Joseph C. SOILEAU, et al., Defendants-Appellants.
Court of Appeal of Louisiana, Third Circuit.
*816 Clyde Fontenot, Ville Platte, for plaintiff-appellee.
Dauzat, Falgoust, Caviness & Bienvenu, Peter F. Caviness, Opelousas, for defendant-appellant.
Raymond LeJeune, Mamou, Gist, Methvin, Hughes & Munsterman, Charles LaCroix, Alexandria, Jerry Fisher, Baton Rouge, for defendants-appellees.
Before DOUCET, YELVERTON and KING, JJ.
YELVERTON, Judge.
This appeal arises from a finding of liability and an award of damages following an automobile accident. The trial court found the city of Ville Platte solely at fault in causing the accident. Ville Platte and its insurer, Audubon Indemnity Company, appeal the finding of liability, and the plaintiff, Deborah D. Fontenot, answered the appeal seeking an increase in the award. We leave the judgment undisturbed.
The accident happened on July 16, 1985. It occurred at the intersection of South Railroad Street and West Cotton Street. The intersection is a four-way-stop with stop signs on each corner. The plaintiff, Deborah D. Fontenot, approached the intersection traveling east on West Cotton Street. She stopped at the sign. The defendant, Joseph C. Soileau, who was approaching the intersection in a northerly direction on South Railroad Street, did not stop at his stop sign. His car hit Fontenot's car. Soileau maintains that he did not see the stop sign because it was obscured by an oak tree's limbs.

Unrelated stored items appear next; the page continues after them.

(* ===== verification/DbLife.v ===== *)
(** * The life of the data base client

    [DbBase] of [src/db/DbBase.h] makes the one client of a program, and [Rd] of
    [src/db/rd/rd.cpp] keeps a thread that checks the connections. The operations
    are those of [Db], where a statement is one step; here are the construction, the
    thread, the destructor, and the statements again, in the steps in which those of
    several threads interleave. *)

From stdpp Require Import gmap.
From S2P Require Import Prelude Db.
Import Db.

Module DbLife.

(** src/db/rd/rd.cpp:94-100, [Rd::startCheck]. Where the thread is: before the test
    of [stopCheck_], asleep, or at its end. *)
Inductive place := Testing | Asleep | Finished.

(** src/db/rd/rd.h:70-83, [Rd]. [pool_reset]: [pool_] is null; no [checkThread_]
    when it has not been started. *)
Record client := mkClient {
  rd_ : rd;
  pool_reset : bool;
  stopCheck_ : bool;
  checkThread_ : option place;
}.

(** src/db/DbBase.h:42-54, [DbBase::DbBase]. With [Rd::init], whose result is not
    used: the thread is started last, when every connection has opened. *)
Definition construct (dbType : Z) (maxConn : nat) (connect : nat -> bool) : client :=
  let '(v, r) := init dbType maxConn connect in
  mkClient r false false (if v =? 0 then Some Testing else None).

(** The program with the client, or a null pointer is used. *)
Inductive outcome := Live (c : client) | NullPointer.

(** src/db/rd/rd.cpp:106-141, [Rd::checkConnections]. On the thread: the connections
    of a pool that has been reset are looked at when there are any. *)
Definition check (reconnect : nat -> bool) (c : client) : outcome :=
  if pool_reset c && (dbType_ (rd_ c) =? 1) && wait_alone (isUsing_ (rd_ c)) && bool_decide (pool_ (rd_ c) <> [])
  then NullPointer
  else Live (mkClient (checkConnections true reconnect (rd_ c)) (pool_reset c) (stopCheck_ c) (checkThread_ c)).

Definition set_place (p : place) (c : client) : client :=
  mkClient (rd_ c) (pool_reset c) (stopCheck_ c) (Some p).

(** src/db/rd/rd.cpp:94-100, [Rd::startCheck]. A step of the thread: the test, or
    the sleep and the check after it. *)
Definition check_step (reconnect : nat -> bool) (c : client) : outcome :=
  match checkThread_ c with
  | Some Testing => Live (set_place (if stopCheck_ c then Finished else Asleep) c)
  | Some Asleep => check reconnect (set_place Testing c)
  | _ => Live c
  end.

(** src/db/rd/rd.cpp:64-92, [Rd::uInit]. The pool is as long as it was for
    [maxConn_], which the thread uses. *)
Definition uInit (c : client) : client := mkClient (rd_ c) true true (checkThread_ c).

(** src/db/rd/rd.cpp:17-28, [Rd::~Rd]. [uInit], then the thread goes on until it has
    finished; [reconnect] is for its checks. *)
Definition destructor (reconnect : nat -> bool) (c : client) : outcome :=
  let on f x := match x with Live c => f c | NullPointer => NullPointer end in
  on (check_step reconnect) (check_step reconnect (uInit c)).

Seeking damages, Fontenot sued Soileau and his liability insurer, State Farm Mutual Automobile Insurance Company, her own uninsured motorist insurer, Champion Insurance Company, and the city of Ville Platte and its insurer, Audubon.
On this appeal Ville Platte argues that the trial court erred in finding that: (1) the city was negligent for failing to trim the tree limbs and that the overhanging branches were the proximate cause of the accident; (2) Soileau was not negligent; and (3) Fontenot was not contributorily negligent in causing the accident.
The findings of the trial court which are complained of on appeal are all factual findings not to be disturbed by us absent manifest error. Rosell v. Esco, 549 So.2d 840 (La.1989). For the following reasons we affirm the trial court's judgment.
Liability of Ville Platte
The trial court found Ville Platte 100% negligent, in that the sole legal cause of this accident was the overhanging branches which obscured the stop sign and prevented Soileau from seeing it before he entered the intersection.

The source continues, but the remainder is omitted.